Sunday, February 22, 2009

You're Not From Around Here, Are You?



I am often asked, “You’re not from around here, are you?” inviting conversation every time I open my mouth to speak. It is with pride that I strut my southern roots, calling attention to my place of origin with drawn out syllables served up with a side of hospitality. This unmistakable calling card, established early in my childhood, afforded me a place from which to stand on my own two feet. It gave me a name of my own and a home in my heart, no matter where the wind blew me.

To this question, my answer is always the same, “Kentucky is my home, born and raised.” It’s here my mid-western friends politely remind me that my identity crisis is showing. Despite their friendly teasing, they step to the side making room for the soap box I carry in my back pocket on the enthusiastic, if not enlightening, subject of my southern upbringing.

Home was my beginning. Here I seek constancy in times of confusion, significance in times of isolation. It is familiar ground beneath my feet, and it is the steady, insistent heartbeat of family. A willful spirit stumbled out of me in this place, brilliantly ordinary. It was here that I discovered me and yet, it is the one place I know better than I know myself.

Kentucky is my home. Home where the grass is so green it’s blue and the scrappy little redbuds shoot up like weeds. It is where I first learned to whistle, carry a tune, and tie my shoes. It was the land my ancestors left Ireland and England for; to raise their families on rich soil, worship in their faith, and to play their old-timey music every spare moment between.

This is where I heard as a child, stumbling into the kitchen on the slam of the screen door, that I was a “sight for sore eyes.” Here “everything’s fine and the goose is hangin‘ high”, if you ask Grandma. It’s where I developed a taste for the sugary tartness of handpicked gooseberries made into a pie, and to fancy southern sweet tea in a tall glass. This place is Home. It’s fried chicken in the skillet and fresh sliced tomatoes from the garden, green beans cooked down with bacon, mashed potatoes with lots of cream and butter, and jam cake with caramel icing sitting on the sideboard.

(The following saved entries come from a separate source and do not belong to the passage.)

(** ** The handshake *)
Lemma mlkem_encapsulate_never k r : mlkem_encapsulate k r <> Panic.
Proof. unfold mlkem_encapsulate. never. Qed.
Lemma decapsulate_never k ct : decapsulate k ct <> Panic.
Proof. unfold decapsulate. never. Qed.
Lemma x25519_agree_never s p : x25519_agree s p <> Panic.
Proof. unfold x25519_agree. never. Qed.
Lemma hybrid_sign_never i h r : hybrid_sign i h r <> Panic.
Proof. unfold hybrid_sign, dsa_sign. never. Qed.
Lemma hybrid_verify_never d h s : hybrid_verify d h s <> Panic.
Proof. unfold hybrid_verify, mldsa_verify. never. Qed.
#[local] Hint Resolve mlkem_encapsulate_never decapsulate_never x25519_agree_never hybrid_sign_never hybrid_verify_never : never.
Lemma answer_client_hello_never i ep d ch b : answer_client_hello i ep d ch b <> Panic.
Proof.
  unfold answer_client_hello. apply rbind_never; [never|]. intros [ct ss] _. destruct (negb _); [done|].
  rewrite encode_server_hello_bare. cbn [rbind]. apply rbind_never; [never|]. intros s _.
  by erewrite encode_server_hello_signed by reflexivity.
Qed.
Lemma accept_client_finish_never x kem ss ch sw sf cpk cert cep b : bytes_ok b -> accept_client_finish x kem ss ch sw sf cpk cert cep b <> Panic.
Proof.
  intros Hok. unfold accept_client_finish. apply rbind_never; [by apply decode_all_never, reads_client_finish|]. intros cf _.
  rewrite encode_bare_eq. cbn [rbind]. never.
Qed.
Lemma on_client_hello_never d now i ep b observed cache : bytes_ok b ->
  (on_client_hello d now (new_responder i ep) b observed cache).1.1 <> Panic.
Proof.
  intros Hok. unfold on_client_hello, new_responder. cbn [r_state].
  assert (Hdec : (let* ch := decode_client_hello b in let* _ := check_client_hello ch observed now in Ok ch) <> Panic).
  { apply rbind_never; [by apply decode_all_never, reads_client_hello|]. intros ch _. unfold check_client_hello. never. }
  destruct (rbind _ _) as [ch|e|]; [|done..]. destruct (check_and_insert _ _ _) as [[|] c]; [|done]. cbn [negb].
  pose proof (answer_client_hello_never i ep d ch b) as Ha. by destruct (answer_client_hello _ _ _ _ _) as [[sh st]| |].
Qed.
Lemma on_client_finish_never r b : bytes_ok b -> (on_client_finish r b).1 <> Panic.
Proof.
  intros Hok. unfold on_client_finish. destruct (r_state r); try done.
  match goal with |- context [accept_client_finish ?a ?b ?c ?d ?e ?f ?g ?h ?i ?j] =>
    pose proof (accept_client_finish_never a b c d e f g h i j Hok) as Ha; by destruct (accept_client_finish a b c d e f g h i j) end.
Qed.

(** ** The offer *)
Lemma commitment_never {E} m : commitment (E := E) m <> Panic.
Proof. by rewrite commitment_eq. Qed.
Lemma validate_object_never o : validate_object o <> Panic.
Proof. unfold validate_object. cbv zeta. never. Qed.
#[local] Hint Resolve commitment_never validate_object_never : never.
Lemma validate_never m : Manifest.validate m <> Panic.
Proof.
  unfold Manifest.validate. repeat (match goal with |- (if ?c then _ else _) <> Panic => destruct c end; [done|]).
  generalize (objects m), (∅ : gset bytes). intros l. induction l as [|o l IH]; intros seen; cbn [validate_objects]; never.
Qed.
Lemma decode_public_never b : bytes_ok b -> decode_public b <> Panic.
Proof.
  intros Hok. unfold decode_public. apply rbind_never; [by apply decode_all_never, reads_public|]. intros m _.
  apply rbind_never; [apply validate_never|done].
Qed.
Lemma decode_private_never b : bytes_ok b -> decode_private b <> Panic.
Proof.
  intros Hok. unfold decode_private. apply rbind_never; [by apply decode_all_never, reads_private|]. intros m _.
  unfold validate_private. never.
Qed.
Lemma decode_offer_never b : bytes_ok b -> decode_offer b <> Panic.
Proof. intros Hok. unfold decode_offer. apply rbind_never; [by apply decode_all_never, reads_offer|]. intros o _. never. Qed.
#[local] Hint Resolve decode_public_never : never.
Lemma verify_never o scope now : bytes_ok (public_manifest_bytes o) -> verify o scope now <> Panic.
Proof.
  intros Hok. unfold verify. destruct (negb _); [done|]. destruct (negb _); [done|]. apply rbind_never; [by apply map_err_never, decode_public_never|].
  intros pm _. destruct (negb _); [done|]. rewrite commitment_eq. cbn [rbind]. apply rbind_never.
  { apply map_err_never. unfold verify_commitment. rewrite commitment_eq. cbn [rbind]. never. }
  intros u _. unfold offer_binding_hash. rewrite write_binding_emits. cbn [rbind]. unfold offer_signing_hash. rewrite scope_hash_eq. cbn [rbind].
  never.
Qed.
Lemma open_entry_never device s now o : open_entry device s now o <> Panic.
Proof.
  unfold open_entry. apply rbind_never; [never|]. intros e _. apply rbind_never; [|intros opened _; never].
  apply map_err_never. unfold open_envelope_at. apply rbind_never; [|intros opened _; never].
  unfold open_envelope. destruct (aead_decrypt _ _ _ _) as [pt|] eqn:Hd; [|done]. apply aead_open_len in Hd as [_ Hok].
  apply rbind_never; [by apply decode_all_never, reads_envelope|]. intros x _. never.
Qed.
Lemma open_private_manifest_never sm key tid oid sender scope : open_private_manifest sm key tid oid sender scope <> Panic.
Proof.
  unfold open_private_manifest. rewrite manifest_aad_eq. cbn [rbind].
  destruct (aead_decrypt _ _ _ _) as [pt|] eqn:Hd; [|done]. apply aead_open_len in Hd as [_ Hok].
  apply rbind_never; [by apply decode_private_never|]. intros m _. never.
Qed.
Lemma agreed_context_never secrets object m : agreed_context secrets object m <> Panic.
Proof. unfold agreed_context, chunk_plaintext_size_from_ciphertext, for_file. never. Qed.
Lemma validated_objects m b : decode_private b = Ok m -> pv_objects m <> [].
Proof.
  unfold decode_private. intros H. apply rbind_inv in H as (m' & _ & H). apply rbind_inv in H as ([] & Hv & H). apply Ok_inj in H as ->.
  intros He. unfold validate_private in Hv. by rewrite He in Hv.
Qed.
(** The list whose first element is read is not empty. *)
Lemma opened_objects sm key tid oid sender scope m : open_private_manifest sm key tid oid sender scope = Ok m -> pv_objects m <> [].
Proof.
  unfold open_private_manifest. rewrite manifest_aad_eq. cbn [rbind]. destruct (aead_decrypt _ _ _ _) as [pt|]; [|done].
  intros H. apply rbind_inv in H as (m' & Hd & H). destruct (_ || _); [done|]. apply Ok_inj in H as ->. by eapply validated_objects.
Qed.
Lemma accept_offer_never device s now b : bytes_ok b -> accept_offer device s now b <> Panic.
Proof.
  intros Hok. unfold accept_offer. apply rbind_never; [by apply map_err_never, decode_offer_never|]. intros o Ho. apply map_err_inv in Ho.
  destruct (negb _); [done|]. apply decode_offer_inv in Ho as (_ & (Hpm & Hrest) & _); [|exact Hok].
  apply rbind_never; [apply map_err_never, verify_never, Hpm|]. intros pm _.
  apply rbind_never; [apply open_entry_never|]. intros opened _. destruct (negb _); [done|].
  apply rbind_never; [never|]. intros object _. destruct (negb _); [done|].
  apply rbind_never; [apply map_err_never, open_private_manifest_never|]. intros m Hm. apply map_err_inv, opened_objects in Hm.
  apply rbind_never; [destruct (negb _); [done|]; by destruct (pv_objects m)|]. intros differs _. destruct differs; [done|].
  apply rbind_never; [apply agreed_context_never|]. intros ctx _. rewrite context_hash_eq. cbn [map_err rbind].
  apply rbind_never; [|done]. apply map_err_never. unfold Offer.manifest_commitment.
  apply rbind_never; [apply map_err_never, decode_public_never, Hpm|]. intros pm' _. apply commitment_never.
Qed.

(** ** The resume record *)
Definition bitmaps_ok (n : Z) (db : Resume.ResumeDb) : Prop :=
  Bitmap.wf (Resume.verified (Resume.record db)) /\ Bitmap.chunk_count (Resume.verified (Resume.record db)) = n /\
  Bitmap.wf (Resume.durable (Resume.record db)) /\ Bitmap.chunk_count (Resume.durable (Resume.record db)) = n.
Lemma decode_record_never b : bytes_ok b -> Resume.decode_record b <> Panic.
Proof.
  intros Hok. unfold Resume.decode_record. destruct (_ || _); [done|]. cbv zeta. destruct (negb _); [done|].
  assert (Hb : bytes_ok (drop 32 b)) by by apply Forall_drop.
  apply rbind_never; [by apply decode_unbounded_never, reads_record|]. intros raw Hraw.
  assert (Hu : u64 (Resume.chunk_count (Resume.raw_identity raw))).
  { apply decode_unbounded_inv in Hraw as [_ (Hi & _)]; [apply Hi|exact Hb]. }
  pose proof (Bitmap.decode_rle_total (Resume.chunk_count (Resume.raw_identity raw)) (Resume.raw_verified raw) Hu) as H1.
  pose proof (Bitmap.decode_rle_total (Resume.chunk_count (Resume.raw_identity raw)) (Resume.raw_durable raw) Hu) as H2.
  destruct (Bitmap.decode_rle _ (Resume.raw_verified raw)); [|done..]. cbn [map_err rbind].
  by destruct (Bitmap.decode_rle _ (Resume.raw_durable raw)).
Qed.
Lemma new_record_bitmaps id path : 0 <= Resume.chunk_count id <= Bitmap.MAX_CHUNK_COUNT ->
  exists r, Resume.new_record id path = Ok r /\ forall p c, bitmaps_ok (Resume.chunk_count id) (Resume.mkDb r p c).
Proof.
  intros Hn. unfold Resume.new_record. destruct (Bitmap.new_spec (Resume.chunk_count id) Hn) as (b & -> & Hwf & Hc & _).
  eexists. split; [reflexivity|]. intros p c. by split_and!.
Qed.
Lemma open_db_bitmaps file id path : (forall b, file = Some b -> bytes_ok b) -> 0 <= Resume.chunk_count id <= Bitmap.MAX_CHUNK_COUNT ->
  exists db flag, Resume.open_db file id path = Ok (db, flag) /\ bitmaps_ok (Resume.chunk_count id) db.
Proof.
  intros Hok Hn. destruct (new_record_bitmaps id path Hn) as (r & Hr & Hb). unfold Resume.open_db. rewrite Hr. cbn [rbind].
  destruct file as [b|]; [|by eexists _, _]. destruct (Resume.decode_record b) as [stored|e|] eqn:Hdec; [|by eexists _, _..].
  destruct (Resume.matches _ id) eqn:Hm; [|by eexists _, _]. eexists _, _. split; [reflexivity|].
  apply Resume.decode_record_wf in Hdec as [_ Hv Hd Hvc Hdc _ _]; [|by apply Hok].
  unfold Resume.matches in Hm. repeat (apply andb_true_iff in Hm as [Hm ?]).
  repeat match goal with H : (_ =? _) = true |- _ => apply Z.eqb_eq in H end. unfold bitmaps_ok. cbn [Resume.record]. split_and!; congruence.
Qed.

This small slice of the world is where a wave and a nod are the customary thing to do when you pass your neighbor, his tractor, or his dog on the road. It’s where the old folks miss the old ways and the young ones fight for change, and both still sit down together to supper. This place I call Home is “the dearest land outside of heaven to me,” though I have lived more than six hundred miles west of it for most of my thirty-nine years.

I am often reminded that, “Life is what happens while you’re making other plans.” It just “happened” to drag me kicking and screaming all the way to Missouri, where unexpectedly, the gateway to the west opened a window to my heart. It is here I met and married the love of my life, and where we’ve chosen to raise our three gloriously rowdy children. In this place where blue skies blanket a sea of wheat and corn, and the serpentine banks of the Missouri River twist an weave through lush countryside, I put down roots; even as I dreamt of returning home. Here we are building new memories with every fence post set, every friendship fostered and with every waning season renewed by the next. It is here we live and laugh and cry and dream.

My native tongue is as much a part of me today as those misty blue hills mirrored in the color of my eyes. I don’t catch the moonrise above the treetops over those Kentucky hills as often as I’d like, and I’m much too late to listen for Grandpa’s “Faded Love” on the fiddle, though I can still hear the bounce of his bow on the strings. And yet, there is no distance so great between me and Home that I would fear the emptiness of a star-filled sky.

Here in this place out west, far from my beginnings, I have made a home; and yet, when I am asked the inevitable, “You’re not from around here, are you?”, as the sound of my southern roots give me away, a rise of excitement and belonging fills me up, ’cause I’m a homegrown Kentucky girl at heart and I always will be.

1 comment:

  1. I thoroughly enjoyed glimpsing your country family life. It really put me into a great place that I would like to spend more time in! Keep 'em coming!